Kaybetmeyi göze alamıyorsanız, zillet ve sefalet içinde yaşamaya mahkûm
olacaksınız. Ya erkekçe yaşayacak ve konuşacaksınız ya da oturduğunuz makamda
asalak gibi yaşamaya mahkûm olacaksınız. Ama böylece de hiçbir iyiliğe,
güzelliğe, asalete, şerefe eremeyeceksiniz. Daha söyleyecek çok şey var ama
insan yoruluyor. Misal, en büyük felaketlerden biri şudur; dünya nimetlerine
erişmek uğruna, kutsal davamıza ihanet ediyoruz, kötülüklere geçit veriyoruz,
iyilere ise sırtımızı dönüyoruz. Böyle bir şeyin olduğu konusunda şüphe etmek
insanı gerçekten derinden yaralıyor ve kahrediyor. Korkuyorum ve korkmamam için
bir sebep göremiyorum. Kazandığımızı sanırken çok büyük kayıplar yaşadığımızı
düşünüyorum. Dost acı söyler ama katı, sert ve keskin hakikati söyler ve
hakikat her zaman acıdır, serttir, katıdır, keskindir fakat ödülü sonsuz
tatlıdır!
En son tahlilde;
insançocukları, fert fert kim olduklarının farkına varmalıdırlar.

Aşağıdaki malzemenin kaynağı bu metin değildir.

(** C5, refuted as stated, in two places. First, the eraser pressed
    and released on an active layer that has no content yet: the tool is
    the eraser, so the claim has the overlay committed over the active
    layer's raster; the session is not erasing and the overlay is blank,
    so nothing is committed: the layers are what they were and the
    active layer still has its empty raster, not the overlay's content.
    Second, a brush stroke committed after the two lower of three layers
    were deleted: the layer left has order 2, the sketch gets order 1
    (the number of layers), and it comes before that layer in drawing
    order: it is appended to the list, but not at the top of the
    stack. *)
Lemma C5_counterexample_eraser_without_content :
  (let state := sampleStore [layerEmpty] (VStr "layer-e") "eraser" in
   let pressed := CanvasView.handleMouseDown press (state, idle blankOverlay) in
   let released := CanvasView.onMouseUp 1700000000000 pressed in
   LayerStore.activeTool (fst pressed) = "eraser" /\
   CanvasView.isDrawing (snd pressed) = true /\
   CanvasView.overlayRef (snd pressed) = Some blankOverlay /\
   fst released = state /\
   exists l, LayerStore.layers (fst released) !! 0 = Some l /\
             Obj.get l "id" = LayerStore.activeLayerId (fst released) /\
             Obj.get l "image_base64" = VStr "" /\
             Obj.get l "image_base64" <> VImage (CanvasView.bitmap blankOverlay)) /\
  (let state :=
     LayerStore.removeLayer (VStr "layer-b")
       (LayerStore.removeLayer (VStr "layer-a")
          (sampleStore [layerA; layerB; layerC] (VStr "layer-c") "brush")) in
   let released := CanvasView.onMouseUp 1700000000000 (state, drawing paintedOverlay) in
   map (fun l => (Obj.get l "name", Obj.get l "order")) (LayerStore.layers state)
   = [(VStr "layer-c", VNum 2)] /\
   map (fun l => (Obj.get l "name", Obj.get l "order")) (LayerStore.layers (fst released))
   = [(VStr "layer-c", VNum 2); (VStr "Sketch (brush)", VNum 1)] /\
   map (fun l => Obj.get l "name") (CanvasView.visibleLayers (fst released))
   = [VStr "Sketch (brush)"; VStr "layer-c"]).
Proof.
  split.
  - intros state pressed released.
    split; [reflexivity|].
    split; [vm_compute; reflexivity|].
    split; [vm_compute; reflexivity|].
    split; [vm_compute; reflexivity|].
    exists layerEmpty.
    split; [vm_compute; reflexivity|].
    split; [vm_compute; reflexivity|].
    split; [vm_compute; reflexivity|].
    vm_compute. discriminate.
  - intros state released.
    split; [vm_compute; reflexivity|].
    split; [vm_compute; reflexivity|].
    vm_compute. reflexivity.
Qed.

İnsançocukları, büyük insanlık ailesinin doğal üyeleridirler ve kardeştirler,
bedenleri farklı olsa da ruhları aynıdır ama hala tanışmış ve birbirilerini
anlamış değillerdir maalesef. En büyük sıkıntı da buradadır. Birbirlerini
tanımayan, anlamayan ama kardeş olan insançocukları, düşüncede, duyguda,
harekette buluşamamışlardır. Hayatı güzelleştirecek, dünyayı daha yaşanılır bir
yer haline getirecek, değişimi tetikleyecek, nihayet dirilişi intaç edecek olan
şey, insançocuklarının kardeş olduklarının bilincine ermeleri, birbirileriyle
tanışmaları ve birbirlerini anlama çabası içine girmeleri olacaktır.

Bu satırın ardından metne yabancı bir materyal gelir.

Lemma save_fixtures_to_json_copies_witness :
  serializable_fixtures loads_examples [surrogate_row; text_id_row]
  = map (map (fun kv =>
                (fst kv, serializable_value loads_examples (fst kv) (snd kv))))
      [surrogate_row; text_id_row]
  /\ save_fixtures_to_json loads_examples
       (json_dump_file (fun _ => Ok tt) (fun _ => None))
       [surrogate_row; text_id_row] "fixtures.json"
     = Raise UnicodeEncodeError.
Proof.
  assert (Hd : Forall is_dict [surrogate_row; text_id_row]).
  { repeat (apply Forall_cons;
            [unfold is_dict;
             match goal with
             | |- NoDup ?l => let l' := eval vm_compute in l in change (NoDup l')
             end;
             repeat (apply NoDup_cons;
                     [simpl; intros Hin;
                      repeat (destruct Hin as [Hin|Hin]; [discriminate Hin|]);
                      exact Hin|]);
             apply NoDup_nil|]).
    apply Forall_nil. }
  pose proof (save_fixtures_to_json_copies loads_examples
                [surrogate_row; text_id_row] Hd)
    as (Hdoc & _ & _ & _ & _ & _ & _ & _ & Hraise & _).
  split; [exact Hdoc|].
  apply (Hraise (fun _ => Ok tt) (fun _ => None) "fixtures.json"%string
           surrogate_row surrogate_payload (JString lone_surrogate));
    try reflexivity.
  - now left.
  - discriminate.
Defined.

(** ** C9: what normalisation depends on *)

(** C9, as stated, fails: the local time zone of the process is an input
    of normalisation.  The same rows with the same allow-list give another
    [event_datetime_local] in a process at UTC+8 than in one at UTC. *)
Lemma get_fixtures_depends_on_zone :
  exists f0 rest0 f8 rest8,
    get_fixtures (cpython 0) (world_with example_rows) DEFAULT_LEAGUE_IDS 7
    = Ok (f0 :: rest0)
    /\ get_fixtures (cpython 28800) (world_with example_rows) DEFAULT_LEAGUE_IDS 7
       = Ok (f8 :: rest8)
    /\ get "event_datetime_local" f0 = Some (VStr "2024-03-01 15:00")
    /\ get "event_datetime_local" f8 = Some (VStr "2024-03-01 23:00")
    /\ get_fixtures (cpython 0) (world_with example_rows) DEFAULT_LEAGUE_IDS 7
       <> get_fixtures (cpython 28800) (world_with example_rows)
            DEFAULT_LEAGUE_IDS 7.
Proof.
  exists (normalize_row (cpython 0) (nth 0 example_rows [])),
         [normalize_row (cpython 0) (nth 2 example_rows [])],
         (normalize_row (cpython 28800) (nth 0 example_rows [])),
         [normalize_row (cpython 28800) (nth 2 example_rows [])].
  repeat split; try (vm_compute; reflexivity).
  intros H. vm_compute in H. discriminate H.
Qed.

Lemma in_target_with_zone (rt : Runtime) (zone : datetime -> option datetime)
  (ids : list Z) (row : fixture) :
  in_target (with_zone rt zone) ids row = in_target rt ids row.
Proof.
  unfold in_target, py_int. simpl.
  destruct (get_or "league_api_id" VNone row); reflexivity.
Qed.

(** C9 (amended).  Normalisation is a function of the rows, the allow-list
    and the conversion to the local time zone of the process.  Two runs on
    the same rows and allow-list whose local conversions agree on the
    timestamps of the rows give the same result.  Whatever the two local
    zones are, the same rows are selected, and every field of a fixture
    other than the three derived date fields is the same. *)
Theorem normalize_depends_on_zone_only
  (rt : Runtime) (zone1 zone2 : datetime -> option datetime)
  (ids : list Z) (rows : list fixture) :
  ((forall row s dt,
      In row rows -> get_or "event_date" VNone row = VStr s ->
      fromisoformat rt (replace_Z s) = Some dt -> zone1 dt = zone2 dt) ->
   normalize (with_zone rt zone1) ids rows
   = normalize (with_zone rt zone2) ids rows)
  /\ (forall row,
        in_target (with_zone rt zone1) ids row
        = in_target (with_zone rt zone2) ids row)
  /\ (forall row k,
        k <> "event_date_formatted"%string ->
        k <> "event_time_formatted"%string ->
        k <> "event_datetime_local"%string ->
        get k (normalize_row (with_zone rt zone1) row)
        = get k (normalize_row (with_zone rt zone2) row)).
Proof.
  split; [|split].
  - induction rows as [|row rows IH]; intros H; simpl; [reflexivity|].
    rewrite !in_target_with_zone. rewrite IH.
    + replace (normalize_row (with_zone rt zone1) row)
        with (normalize_row (with_zone rt zone2) row); [reflexivity|].
      unfold normalize_row, format_event_date.
      rewrite get_or_resolved_event_date.
      cbn [fromisoformat astimezone with_zone].
      destruct (get_or "event_date" VNone row) as [| |s] eqn:Ed;
        try reflexivity.
      destruct (truthy (VStr s)); [|reflexivity].
      destruct (fromisoformat rt (replace_Z s)) as [dt|] eqn:Edt;
        [|reflexivity].
      rewrite (H row s dt (or_introl eq_refl) Ed Edt). reflexivity.
    + intros r s dt Hin. apply H. now right.
  - intros row. now rewrite !in_target_with_zone.
  - intros row k H1 H2 H3. unfold normalize_row.
    now rewrite !get_format_event_date_other by assumption.
Qed.

Lemma normalize_depends_on_zone_only_witness :
  normalize (with_zone (cpython 0) (cpython_astimezone 0))
    DEFAULT_LEAGUE_IDS example_rows
  = normalize
      (with_zone (cpython 0)
         (fun dt => if year dt =? 2024 then cpython_astimezone 0 dt else None))
      DEFAULT_LEAGUE_IDS example_rows.
Proof.
  apply (normalize_depends_on_zone_only (cpython 0) (cpython_astimezone 0)
           (fun dt => if year dt =? 2024 then cpython_astimezone 0 dt else None)
           DEFAULT_LEAGUE_IDS example_rows).
  intros row s dt Hin Hdate Hdt.
  simpl in Hin. destruct Hin as [<-|[<-|[<-|[]]]];
    vm_compute in Hdate; injection Hdate as <-;
    vm_compute in Hdt; try discriminate Hdt;
    injection Hdt as <-; reflexivity.
Defined.

(** * Further properties of [db_reader.py] *)

(** ** [get_db_path]: the first location that exists *)

Lemma find_first {A : Type} (f : A -> bool) (l : list A) (x : A) :
  find f l = Some x ->
  exists before after,
    l = before ++ x :: after /\ f x = true
    /\ Forall (fun y => f y = false) before.
Proof.
  induction l as [|a l IH]; simpl; [discriminate|].
  destruct (f a) eqn:E.
  - intros H. injection H as <-. exists [], l. repeat split; [assumption|constructor].
  - intros H. destruct (IH H) as (before & after & -> & Hx & Hb).
    exists (a :: before), after. repeat split; [assumption|].
    now constructor.
Qed.

Lemma first_existing_skip (exists_at : string -> result bool)
  (before rest : list string) :
  Forall (fun p => exists_at p = Ok false) before ->
  first_existing exists_at (before ++ rest) = first_existing exists_at rest.
Proof.
  induction 1 as [|p before Hp Hb IH]; simpl; [reflexivity|].
  now rewrite Hp.
Qed.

Birbirlerini görmektedirler ama işitmemekte ve hissetmemektedirler. Bir türlü
kalbi temas kuramamakta, bağlantı sağlayamamaktadırlar. Oysa insanlık ailesinin
her bir üyesi zaman ve mekân gözetmeksizin, sınır tanımaksızın büyük insanlık
zincirinin bir halkası mahiyetindedirler ve birbirlerine bağılıdırlar.

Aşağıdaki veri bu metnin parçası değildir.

(** X15: mutual exclusion.  Whatever the workload and the schedule, at no
    point are two threads inside [make_widget] past the lock: the mutex
    has an owner exactly when some thread is, and that thread is the
    owner. *)
Theorem mutual_exclusion (work : list (list Kind)) (sched : list nat) :
  let c := run sched (start work) in
  (∀ i j ti tj, threads c !! i = Some ti → threads c !! j = Some tj →
                pc ti ≠ Idle → pc tj ≠ Idle → i = j)
  ∧ (∀ i, g_mu c = Some i ↔ ∃ t, threads c !! i = Some t ∧ pc t ≠ Idle).
Proof.
  intros c.
  assert (lock_inv c) as [Hlock Hown] by apply lock_inv_run, lock_inv_start.
  split.
  - intros i j ti tj Hi Hj Hbi Hbj.
    apply (Hlock i ti Hi) in Hbi. apply (Hlock j tj Hj) in Hbj. congruence.
  - intros i. split.
    + intros Hmu. destruct (Hown i Hmu) as [t Ht]. exists t. split; [done|].
      by apply (Hlock i t Ht).
    + intros (t & Ht & Hb). by apply (Hlock i t Ht).
Qed.

(** Thread 0 is in the middle of a call; thread 1 has been scheduled but is
    still outside. *)
Lemma mutual_exclusion_witness :
  g_mu (run [0; 0; 1; 0; 1]%nat (start [[Window]; [Button]])) = Some 0%nat.
Proof.
  apply (mutual_exclusion [[Window]; [Button]] [0; 0; 1; 0; 1]%nat).
  eexists. split; [vm_compute; reflexivity|]. discriminate.
Defined.

(** ** Concurrent executions are sequential ones in disguise *)

Lemma seq_make_snoc ks k st :
  seq_make (ks ++ [k]) st = (make_widget k (seq_make ks st)).1.
Proof. unfold seq_make. by rewrite foldl_app. Qed.

Lemma todo_insert_same (l : list Thread) i t t' :
  l !! i = Some t → todo t' = todo t → <[i:=t']> l ≫= todo = l ≫= todo.
Proof.
  intros Hi Htodo. destruct (insert_split l i t t' Hi) as (l1 & l2 & -> & ->).
  by rewrite !bind_app, !bind_cons, Htodo.
Qed.

Lemma start_todo work : threads (start work) ≫= todo = concat work.
Proof.
  simpl. induction work as [|ks work IH]; [done|].
  by rewrite fmap_cons, bind_cons, IH.
Qed.
(** On a binding that names a table or a non-empty trigger the registration
    succeeds; it only logs. *)
Lemma register_event_handler_valid x m :
  (is_Some (table (meta m)) \/ truthy_str (triggerName (meta m)) = true) ->
  exists es,
    register_event_handler x m =
      (es, inr {| key := binding_key (meta m);
                  entry_handler := create (class_instance (parentClass (discoveredMethod m)))
                                          (handler (discoveredMethod m))
                                          (methodName (discoveredMethod m)) |})
    /\ invocations es = [].
Proof.
  intros Hv. unfold register_event_handler.
  destruct (table (meta m)) as [t|] eqn:Ht.
  - rewrite bool_decide_eq_true_2 by eauto. simpl.
    destruct (truthy_str (triggerName (meta m))); simpl; eexists; split; reflexivity.
  - destruct Hv as [[t' Hv]|Hv]; [discriminate|].
    rewrite Hv, bool_decide_eq_false_2 by (intros [t' Ht']; discriminate).
    simpl. eexists; split; reflexivity.
Qed.

(** C5: a discovered event-handler binding with neither [table] nor
    [triggerName] set makes the event handler-table build throw, and with it
    [onModuleInit]: initialisation is aborted and no dispatch closure is
    installed.  When the event handler service is found the exception is the
    "Hasura Event Handler is invalid" error.  A [triggerName] that is the
    empty string counts as not set, as the source tests it with [!]. *)
Theorem C5_unbound_binding_aborts_init (d : DiscoveryService) m :
  In m (event_methods d) ->
  table (meta m) = None ->
  truthy_str (triggerName (meta m)) = false ->
  exists es e,
    configureHasuraEventHandlers d = (es, inl e)
    /\ onModuleInit d = (Logged LLog "Initializing Hasura Module" :: es, inl e)
    /\ (find_service d "EventHandlerService" is_event_service = ret tt ->
        e = invalid_binding).
Proof.
  intros Hin Ht Hn.
  assert (Hbuild : exists es e,
    configureHasuraEventHandlers d = (es, inl e)
    /\ (find_service d "EventHandlerService" is_event_service = ret tt ->
        e = invalid_binding)).
  { unfold configureHasuraEventHandlers. fold is_event_service.
    destruct (find_service_cases d "EventHandlerService" is_event_service) as [Hs|Hs];
      rewrite Hs.
    - destruct (grouped_In
        (fun x => class_name (parentClass (discoveredMethod x))) _ _ Hin)
        as (k & g & Hg & Hm).
      set (per := fun '(x, members) =>
        do! logger LLog ("Registering hasura event handlers from " +:+ x) in
        mapM (register_event_handler x) members).
      destruct (mapM_throws per invalid_binding _ (k, g) Hg) as [es Hes].
      + destruct (mapM_throws (register_event_handler k) invalid_binding g m Hm)
          as [es Hes].
        * eexists. apply register_event_handler_invalid; assumption.
        * intros y es e'. apply register_event_handler_throws.
        * eexists. unfold per, logger. rewrite bind_value, Hes. reflexivity.
      + intros [x members] es e'. unfold per, logger. rewrite bind_value.
        destruct (mapM (register_event_handler x) members) as [es' [e''|v]] eqn:Hmm;
          simpl; [|discriminate].
        intros [= _ <-].
        clear -Hmm. revert es' Hmm.
        induction members as [|y r IH]; simpl; intros es' Hmm; [discriminate|].
        destruct (register_event_handler x y) as [es1 [e1|v1]] eqn:Hy.
        * injection Hmm as _ <-. eapply register_event_handler_throws; eassumption.
        * rewrite bind_value in Hmm.
          destruct (mapM (register_event_handler x) r) as [es2 [e2|v2]] eqn:Hr;
            simpl in Hmm; [|discriminate].
          injection Hmm as _ <-. eapply IH. reflexivity.
      + unfold logger. rewrite !bind_value. simpl. rewrite Hes. simpl.
        eexists _, _. split; [reflexivity|]. intros _. reflexivity.
    - unfold logger. rewrite bind_value. simpl.
      eexists _, _. split; [reflexivity|]. intros Hc. discriminate. }
  destruct Hbuild as (es & e & Hb & He).
  exists es, e. split; [exact Hb|]. split; [|exact He].
  unfold onModuleInit, logger. rewrite bind_value, Hb. reflexivity.
Qed.
Lemma lower_char_letter (c : ascii) :
  PyStr.lower_char c = "p"%char ∨ PyStr.lower_char c = "b"%char
  ∨ PyStr.lower_char c = "i"%char ∨ PyStr.lower_char c = "x"%char →
  c ≠ "."%char ∧ c ≠ "/"%char.
Proof.
  intros H. split; intros ->; vm_compute in H;
    destruct H as [H | [H | [H | H]]]; discriminate H.
Qed.

Lemma lower_pbix_ending (t : string) : PyStr.lower t = ".pbix" → pbix_ending t.
Proof.
  destruct t as [|c0 [|c1 [|c2 [|c3 [|c4 [|c5 t]]]]]]; simpl; intros H;
    try discriminate H.
  injection H as H0 H1 H2 H3 H4.
  apply lower_char_dot in H0. subst c0.
  exists c1, c2, c3, c4. split; [reflexivity | ].
  repeat constructor; apply lower_char_letter; auto.
Qed.

Lemma ends_in_pbix_split (raw : string) :
  Spec.ends_in_pbix raw = true →
  ∃ pre t, raw = pre +:+ t ∧ PyStr.lower t = ".pbix".
Proof.
  unfold Spec.ends_in_pbix, Spec.endswith. intros H.
  apply andb_true_iff in H as [H _]. apply String.eqb_eq in H.
  rewrite length_lower in H. rewrite <- lower_slice_from in H.
  destruct (slice_from_split (String.length raw - String.length ".pbix") raw)
    as [pre Hpre].
  eauto.
Qed.

Lemma pbix_ending_split (t : string) : pbix_ending t → PyStr.split "/" t = [t].
Proof.
  intros (c1 & c2 & c3 & c4 & -> & Hc).
  repeat match goal with
         | H : Forall _ (_ :: _) |- _ => apply Forall_cons in H as [[_ ?] H]
         end.
  simpl.
  repeat match goal with
         | H : ?c ≠ "/"%char |- _ =>
             apply Ascii.eqb_neq in H; rewrite H; clear H
         end.
  reflexivity.
Qed.

Lemma pbix_ending_rfind (t : string) : pbix_ending t → PyStr.rfind "." t = 0%Z.
Proof.
  intros (c1 & c2 & c3 & c4 & -> & Hc).
  repeat match goal with
         | H : Forall _ (_ :: _) |- _ => apply Forall_cons in H as [[? _] H]
         end.
  simpl.
  repeat match goal with
         | H : ?c ≠ "."%char |- _ =>
             apply Ascii.eqb_neq in H; rewrite H; clear H
         end.
  reflexivity.
Qed.

Lemma pbix_ending_length (t : string) : pbix_ending t → String.length t = 5.
Proof. intros (c1 & c2 & c3 & c4 & -> & _). reflexivity. Qed.

Lemma pbix_ending_count_leading (t : string) :
  pbix_ending t → PyStr.count_leading "/" t = 0.
Proof. intros (c1 & c2 & c3 & c4 & -> & _). reflexivity. Qed.

(** Text without a separator, put at the end, extends the last piece. *)
Lemma split_app_last (sep : ascii) (pre t : string) :
  PyStr.split sep t = [t] →
  ∃ init c, PyStr.split sep (pre +:+ t) = init ++ [c +:+ t].
Proof.
  intros Ht. induction pre as [|a pre (init & c & IH)].
  - exists [], EmptyString. exact Ht.
  - rewrite string_app_cons. simpl. rewrite IH.
    destruct (Ascii.eqb a sep).
    + exists (EmptyString :: init), c. reflexivity.
    + destruct init as [|h init']; simpl.
      * exists [], (String a c). reflexivity.
      * exists (String a h :: init'), c. reflexivity.
Qed.

Lemma rfind_app_last (ch : ascii) (c t : string) :
  PyStr.rfind ch t = 0%Z →
  PyStr.rfind ch (c +:+ t) = Z.of_nat (String.length c).
Proof.
  intros Ht. induction c as [|a c IH]; [exact Ht | ].
  rewrite string_app_cons. simpl PyStr.rfind. rewrite IH.
  destruct (Z.leb_spec 0 (Z.of_nat (String.length c))) as [_|Hneg]; [ | lia ].
  simpl String.length. lia.
Qed.

Lemma count_leading_app (ch : ascii) (pre t : string) :
  PyStr.count_leading ch t = 0 →
  PyStr.count_leading ch (pre +:+ t) = PyStr.count_leading ch pre.
Proof.
  intros Ht. induction pre as [|a pre IH]; [exact Ht | ].
  rewrite string_app_cons. simpl. rewrite IH. reflexivity.
Qed.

Geçmişimiz ortaktır, tıpkı yarınlarımızın da ortak olduğu gibi. Biz kendimizi
en iyi şekilde benzerlerimizde görürüz ama bakışımız yanlıştır göremeyiz. Eğer
insançocukları birbirlerinin hayatları üzerinde belirleyici olduklarını fark
etselerdi, birleşik güçlerini ortaya çıkarırlar, zavallı ve sefil olmaktan
kurutulurlardı, hürriyetlerine kavuşurlardı. Nihayet her bir insanteki dünyanın
yaşanılabilir bir yer haline getirilmesi adına katkıda bulunmaktan, fedakârlık
yapmaktan, feragatte bulunmaktan zerre imtina etmezdi. Bireysellik kolektifi
kapsar, kollektiflik bireyseli kapsar. Bu yüzden birey kendisi için
çalıştığında haddizatında ailesi için çalışır, ailesi için çalıştığındaysa
kendisi için çalışır. Binaenaleyh, tarih süreci dâhilinde ki tüm bireysel
kavgalar aynı zamanda bir kollektif kavgaya dönüşmüştür. İnsan bu büyük gerçeğin
farkına varmalı ve değerini bilmelidir. Bilakis bitevi küçük kalmaya, küçük
yaşamaya, küçük ölmeye mahkûm olacaktır. Tabi kendini de koruyabilmelidir
insan, bir aileye mensup olsa bile. Zira kervanla ilerleyebilirsin ama yalnız
kalmayı da başarmalısın. Çünkü rengin, tadın, şeklin, kokun farklıdır ve bu
farklılığını kalabalık içinde yitirmemelisin. Bu derin hakikatlerin farkına
varamadığımız müddetçe yaşamak ağrısı boynumuzda asılı kalacaktır, içimizde
türkü tadında yaşamak arzusu dopdolu halde öylece dururken.